American Journal of Clinical Nutrition, September 1974). Checking on
their diet, they found the Eskimos eat more meat than even average
Americans. They also found the Eskimos, with their fish, walrus and
whale diet, get a very large amount of calcium from that meat (2,500 mg.
daily), yet they lose more calcium than they take in. "The most
obvious factor in the . . higher rate of bone loss in middle-aged
Eskimos would be their meat diet" (ibid.).
These and other studies clearly show that bone
loss and osteoporosis is NOT related to a lack of calcium in the diet.
The bigger problem is eating too much protein. If you are eating too
much of it, you can eat all the high-calcium foods you want (such as
vegetables and milk), yet your bone density will continue to decrease to
dangerous levels. Western nations, which consume the most meat, have
the highest rate of hip fractures (B.J. Abelow, T.R. Holford, K.L.
Insogna, "Cross-cultural association between dietary animal protein
and hip fracture," Calciferous Tissue, January 1992).
MEAT ACIDS CAUSE THE BONE LOSS—Research points to
the large quantities of acids in meat as the cause of the calcium loss
(W.J. Craig, "The Calcium Craze," Nutrition for the Nineties,
1992, pp. 131-146). As the blood becomes more acid, the blood
takes calcium from the bones to neutralize the acidity.
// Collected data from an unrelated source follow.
Record groups_inv (cgs : gmap Z (list Z * Z)) (groups : gmap Z dime_group) : Prop := {
  gi_client cid gs cap : cgs !! cid = Some (gs, cap) → ptrs_ok gs cap;
  gi_group gid g : groups !! gid = Some g → ptrs_ok (gr_clnts g) (gr_clnts_cap g);
  gi_joined cid gs cap gid : cgs !! cid = Some (gs, cap) → gid ∈ gs →
    ∃ g, groups !! gid = Some g ∧ cid ∈ gr_clnts g;
  gi_member gid g cid : groups !! gid = Some g → cid ∈ gr_clnts g →
    ∃ gs cap, cgs !! cid = Some (gs, cap) ∧ gid ∈ gs;
}.

Lemma find_index_Some {A} (f : A → bool) xs i :
  find_index f xs = Some i → ∃ x, xs !! i = Some x ∧ f x = true.
Proof.
  revert i. induction xs as [|x xs IH]; intros i; [done|]. simpl. destruct (f x) eqn:E.
  - intros [= <-]. eauto.
  - destruct (find_index f xs) as [j|]; [|done]. intros [= <-]. by apply IH.
Qed.

Lemma find_index_None {A} (f : A → bool) xs x :
  find_index f xs = None → x ∈ xs → f x = false.
Proof.
  intros Hn Hin. induction Hin as [x xs|x y xs Hin IH]; simpl in Hn.
  - by destruct (f x).
  - destruct (f y); [done|]. apply IH. by destruct (find_index f xs).
Qed.

Lemma swap_remove_perm {A} (xs : list A) i x :
  xs !! i = Some x → x :: swap_remove i xs ≡ₚ xs.
Proof.
  intros Hi. destruct xs as [|y xs _] using rev_ind; [done|].
  unfold swap_remove. rewrite last_snoc, length_app. simpl.
  replace (length xs + 1 - 1)%nat with (length xs) by lia.
  apply lookup_snoc_Some in Hi as [[Hlt Hi]|[-> <-]].
  - rewrite insert_app_l, take_app_le, firstn_all2 by (rewrite ?length_insert; lia).
    assert (xs ≡ₚ x :: delete i xs) as Hp by by apply delete_Permutation.
    assert (<[i := y]> xs ≡ₚ y :: delete i xs) as Hp'.
    { rewrite insert_take_drop, delete_take_drop by done. solve_Permutation. }
    rewrite Hp'. trans (y :: (x :: delete i xs)); [solve_Permutation|].
    rewrite <-Hp. solve_Permutation.
  - rewrite insert_app_r_alt by lia. rewrite take_app_le, firstn_all2 by lia.
    solve_Permutation.
Qed.

Lemma swap_remove_spec xs i x cap :
  xs !! i = Some x → ptrs_ok xs cap →
  ptrs_ok (swap_remove i xs) cap ∧ ∀ y, y ∈ swap_remove i xs ↔ y ∈ xs ∧ y ≠ x.
Proof.
  intros Hi (Hnd & Hcap & Hlen). pose proof (swap_remove_perm xs i x Hi) as Hp.
  rewrite <-Hp in Hnd. apply NoDup_cons in Hnd as [Hnin Hnd]. split.
  - split; [done|]. split; [done|]. unfold zlen in *. apply Permutation_length in Hp.
    simpl in Hp. lia.
  - intros y. assert (y ∈ xs ↔ y ∈ x :: swap_remove i xs) as -> by by rewrite Hp.
    rewrite elem_of_cons. split; [|by intros [[->|?] ?]].
    intros Hy. split; [by right|]. by intros ->.
Qed.

Lemma ptrs_ok_snoc xs cap x : ptrs_ok xs cap → x ∉ xs → zlen xs < cap → ptrs_ok (xs ++ [x]) cap.
Proof.
  intros (Hnd & Hcap & Hlen) Hx Hlt. split; [|split; [done|]].
  - apply NoDup_app. split; [done|]. split; [set_solver|apply NoDup_singleton].
  - rewrite zlen_app. change (zlen [x]) with 1. lia.
Qed.

(** A client leaves a group: both forget each other. *)
Lemma groups_inv_forget cgs groups cid gs gs1 cap gid g j :
  groups_inv cgs groups → cgs !! cid = Some (gs, cap) →
  ptrs_ok gs1 cap ∧ (∀ y, y ∈ gs1 ↔ y ∈ gs ∧ y ≠ gid) →
  groups !! gid = Some g → gr_clnts g !! j = Some cid →
  groups_inv (<[cid := (gs1, cap)]> cgs)
    (<[gid := gr_set_clnts g (swap_remove j (gr_clnts g)) (gr_clnts_cap g)]> groups).
Proof.
  intros [] Hc [Hok1 Hin1] Hg Hj.
  destruct (swap_remove_spec _ j cid _ Hj (gi_group0 _ _ Hg)) as [Hok2 Hin2]. split.
  - intros cid' gs' cap' [[<- [= <- <-]]|[? ?]]%lookup_insert_Some; eauto.
  - intros gid' g' [[<- <-]|[? ?]]%lookup_insert_Some; eauto.
  - intros cid' gs' cap' gid' [[<- [= <- <-]]|[Hne Hc']]%lookup_insert_Some Hin.
    + apply Hin1 in Hin as [Hin Hne]. destruct (gi_joined0 _ _ _ _ Hc Hin) as (g' & ? & ?).
      exists g'. by rewrite lookup_insert_ne.
    + destruct (gi_joined0 _ _ _ _ Hc' Hin) as (g' & Hg' & ?).
      destruct (decide (gid' = gid)) as [->|]; [|exists g'; by rewrite lookup_insert_ne].
      eexists. rewrite lookup_insert_eq. split; [done|]. simpl. simplify_eq. by apply Hin2.
  - intros gid' g' cid' [[<- <-]|[Hne Hg']]%lookup_insert_Some Hin.
    + simpl in Hin. apply Hin2 in Hin as [Hin Hne].
      destruct (gi_member0 _ _ _ Hg Hin) as (gs' & cap' & ? & ?).
      exists gs', cap'. by rewrite lookup_insert_ne.
    + destruct (gi_member0 _ _ _ Hg' Hin) as (gs' & cap' & Hc' & ?).
      destruct (decide (cid' = cid)) as [->|]; [|exists gs', cap'; by rewrite lookup_insert_ne].
      exists gs1, cap. rewrite lookup_insert_eq. split; [done|]. simplify_eq.
      by apply Hin1.
Qed.

Lemma groups_inv_leave cgs groups cid gs cap i gid g j :
  groups_inv cgs groups → cgs !! cid = Some (gs, cap) → gs !! i = Some gid →
  groups !! gid = Some g → gr_clnts g !! j = Some cid →
  groups_inv (<[cid := (swap_remove i gs, cap)]> cgs)
    (<[gid := gr_set_clnts g (swap_remove j (gr_clnts g)) (gr_clnts_cap g)]> groups).
Proof.
  intros Hinv Hc Hi. apply (groups_inv_forget _ _ _ gs); [done..|].
  apply swap_remove_spec; [done|by eapply gi_client].
Qed.

(** A client without groups goes away. *)
Lemma groups_inv_delete cgs groups cid cap :
  groups_inv cgs groups → cgs !! cid = Some ([], cap) → groups_inv (delete cid cgs) groups.
Proof.
  intros [] Hc. split; [|done|..].
  - intros cid' gs' cap' [_ ?]%lookup_delete_Some. eauto.
  - intros cid' gs' cap' gid [_ ?]%lookup_delete_Some. eauto.
  - intros gid g cid' Hg Hin. destruct (gi_member0 _ _ _ Hg Hin) as (gs & cap' & Hc' & Hin').
    exists gs, cap'. rewrite lookup_delete_ne; [done|]. intros <-. simplify_eq.
    by apply not_elem_of_nil in Hin'.
Qed.

(** A new client. *)
Lemma groups_inv_client cgs groups cid cap :
  groups_inv cgs groups → cgs !! cid = None → 4 ≤ cap ≤ 2 ^ 44 →
  groups_inv (<[cid := ([], cap)]> cgs) groups.
Proof.
  intros [] Hnone Hcap. split; [|done|..].
  - intros cid' gs' cap' [[<- [= <- <-]]|[_ ?]]%lookup_insert_Some; [|eauto].
    split; [constructor|]. change (zlen []) with 0. lia.
  - intros cid' gs' cap' gid [[<- [= <- <-]]|[_ ?]]%lookup_insert_Some Hin; [|eauto].
    by apply not_elem_of_nil in Hin.
  - intros gid g cid' Hg Hin. destruct (gi_member0 _ _ _ Hg Hin) as (gs & cap' & Hc' & Hin').
    exists gs, cap'. rewrite lookup_insert_ne; [done|]. intros <-. congruence.
Qed.

(** A client joins a group it is not in. *)
Lemma groups_inv_join cgs groups cid gs cap cap' gid g gcap :
  groups_inv cgs groups → cgs !! cid = Some (gs, cap) → groups !! gid = Some g →
  gid ∉ gs → cap ≤ cap' ≤ 2 ^ 44 → gr_clnts_cap g ≤ gcap ≤ 2 ^ 44 → zlen gs < cap' →
  zlen (gr_clnts g) < gcap →
  groups_inv (<[cid := (gs ++ [gid], cap')]> cgs)
    (<[gid := gr_set_clnts g (gr_clnts g ++ [cid]) gcap]> groups).
Proof.
  intros [] Hc Hg Hnin Hcap Hgcap Hlt Hglt.
  assert (cid ∉ gr_clnts g) as Hnin'.
  { intros Hin. destruct (gi_member0 _ _ _ Hg Hin) as (gs' & c' & ? & ?). by simplify_eq. }
  destruct (gi_client0 _ _ _ Hc) as (Hnd & ? & ?), (gi_group0 _ _ Hg) as (Hnd' & ? & ?). split.
  - intros cid' gs' c' [[<- [= <- <-]]|[? ?]]%lookup_insert_Some; [|eauto].
    apply ptrs_ok_snoc; [split; [done|lia]|done|done].
  - intros gid' g' [[<- <-]|[? ?]]%lookup_insert_Some; [|eauto].
    simpl. apply ptrs_ok_snoc; [split; [done|lia]|done|done].
  - intros cid' gs' c' gid' [[<- [= <- <-]]|[Hne Hc']]%lookup_insert_Some Hin.
    + destruct (decide (gid' = gid)) as [->|].
      * eexists. rewrite lookup_insert_eq. split; [done|]. simpl. set_solver.
      * destruct (gi_joined0 _ _ _ gid' Hc) as (g' & ? & ?); [set_solver|].
        exists g'. by rewrite lookup_insert_ne.
    + destruct (gi_joined0 _ _ _ _ Hc' Hin) as (g' & ? & ?).
      destruct (decide (gid' = gid)) as [->|]; [|exists g'; by rewrite lookup_insert_ne].
      eexists. rewrite lookup_insert_eq. split; [done|]. simpl. simplify_eq. set_solver.
  - intros gid' g' cid' [[<- <-]|[Hne Hg']]%lookup_insert_Some Hin.
    + simpl in Hin. destruct (decide (cid' = cid)) as [->|].
      * exists (gs ++ [gid]), cap'. rewrite lookup_insert_eq. split; [done|]. set_solver.
      * destruct (gi_member0 _ _ cid' Hg) as (gs' & c' & ? & ?); [set_solver|].
        exists gs', c'. by rewrite lookup_insert_ne.
    + destruct (gi_member0 _ _ _ Hg' Hin) as (gs' & c' & ? & ?).
      destruct (decide (cid' = cid)) as [->|]; [|exists gs', c'; by rewrite lookup_insert_ne].
      exists (gs ++ [gid]), cap'. rewrite lookup_insert_eq. split; [done|]. simplify_eq. set_solver.
Qed.

(** A new group without members, a larger array of pointers. *)
Lemma groups_inv_new cgs groups gid name :
  groups_inv cgs groups → groups !! gid = None →
  groups_inv cgs (<[gid := Group name [] 4]> groups).
Proof.
  intros [] Hnone. split; [done|..].
  - intros gid' g [[<- <-]|[? ?]]%lookup_insert_Some; [|eauto].
    split; [constructor|]. by vm_compute.
  - intros cid gs cap gid' Hc Hin. destruct (gi_joined0 _ _ _ _ Hc Hin) as (g & ? & ?).
    exists g. rewrite lookup_insert_ne; [done|congruence].
  - intros gid' g cid [[<- <-]|[? ?]]%lookup_insert_Some Hin; [|eauto].
    by apply not_elem_of_nil in Hin.
Qed.

Lemma groups_inv_recap cgs groups cid gs cap cap' :
  groups_inv cgs groups → cgs !! cid = Some (gs, cap) → cap ≤ cap' ≤ 2 ^ 44 →
  groups_inv (<[cid := (gs, cap')]> cgs) groups.
Proof.
  intros [] Hc Hle. destruct (gi_client0 _ _ _ Hc) as (? & ? & ?). split; [|done|..].
  - intros cid' gs' c' [[<- [= <- <-]]|[? ?]]%lookup_insert_Some; [|eauto]. by split; [|lia].
  - intros cid' gs' c' gid [[<- [= <- <-]]|[? ?]]%lookup_insert_Some Hin; eauto.
  - intros gid g cid' Hg Hin. destruct (gi_member0 _ _ _ Hg Hin) as (gs' & c' & ? & ?).
    destruct (decide (cid' = cid)) as [->|]; [|exists gs', c'; by rewrite lookup_insert_ne].
    exists gs, cap'. rewrite lookup_insert_eq. split; [done|]. by simplify_eq.
Qed.

(** ** The tables *)

(** The table maps the name of every group to the group. *)
Definition names_inv (names : gmap Z string) (tbl : dime_table string Z) : Prop :=
  ∃ nm, table_inv hash_name tbl nm ∧ ∀ name gid, nm !! name = Some gid ↔ names !! gid = Some name.

(** The table maps the descriptor of every client to the client. *)
Definition fds_inv (fds : gmap Z Z) (tbl : dime_table Z Z) : Prop :=
  ∃ fm, table_inv hash_fd tbl fm ∧ ∀ fd cid, fm !! fd = Some cid ↔ fds !! cid = Some fd.

(** ** The state *)

Definition queues_inv (queues : gmap Z (dime_deque Z)) (qs : gmap Z (list Z)) : Prop :=
  ∀ cid, match queues !! cid, qs !! cid with
         | Some d, Some xs => deque_rep d xs
         | None, None => True
         | _, _ => False
         end.

Definition joined (c : dime_client) : list Z * Z := (cl_groups c, cl_groups_cap c).

Record server_inv (busy : option Z) (srv : dime_server) (qs : gmap Z (list Z)) : Prop := {
  vi_queues : queues_inv (cl_queue <$> sv_clients srv) qs;
  vi_refs : refs_inv busy (sv_msgs srv) qs;
  vi_groups : groups_inv (joined <$> sv_clients srv) (sv_groups srv);
  vi_names : names_inv (gr_name <$> sv_groups srv) (sv_name2clnt srv);
  vi_fds : fds_inv (cl_fd <$> sv_clients srv) (sv_fd2clnt srv);
  vi_socks cid c : sv_clients srv !! cid = Some c → sock_wf (cl_sock c);
  vi_waiting cid c : sv_clients srv !! cid = Some c → cl_waiting c = true → qs !! cid = Some [];
  vi_tlsctx : sv_tlsctx srv = false;
  vi_next p : is_Some (sv_clients srv !! p) ∨ is_Some (sv_groups srv !! p) ∨
    is_Some (sv_msgs srv !! p) → p < sv_next srv;
}.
Increased
calcium in the urine then provides a telltale sign of this bone loss (R.B.
Mazess and W. Mather, "Bone mineral content of North Alaskan
Eskimos," American Journal of Clinical Nutrition, September 1974).
As noted earlier, it is the major meat-eating nations
of the Western world which have the most hip fractures (B.J. Abelow,
ibid.). An extensive study by four major research centers, working
together, analyzed the risk of hip fracture in nearly 10,000 white women
over 65. They found that a low-calcium intake—even below 400 mg.
per day—did not cause hip fractures (S.R. Cummings, M.C. Nevitt,
et al., "Risk factors for hip fracture in white women," New
England Journal of Medicine, March 1995).
Interestingly enough, higher consumption of
vegetable protein does not appear to be related to osteoporosis or bone
fractures (D. Feskanich, W.C. Willert, et al., "Protein
consumption and bone fractures in women," American Journal of
Epidemiology, March 1996).
Although calcium intake and hip fractures are
unrelated in many studies, some studies have shown that an increase
in calcium intake can prevent osteoporosis, particularly when the
calcium consumption is adequate and the protein intake is relatively low
before the age of 30 (R.R. Recker, K.M. Davies, et al., "Bone
gain in young adult women," Journal of the American Medical
Association, November 1992).
For your information, soy beans and greens are a
good natural source of calcium. Some green leafy vegetables (such as
collards and lambs-quarters) have even more calcium per serving than
soybeans. All the calcium a person needs can be obtained from the
vegetable kingdom.
In addition, more calcium is assimilated from
vegetables than from dairy products or meat, because vegetables contain
less phosphorus. The excess phosphorus in a meal tends to lock with
calcium, in that meal, and carry it out of the body.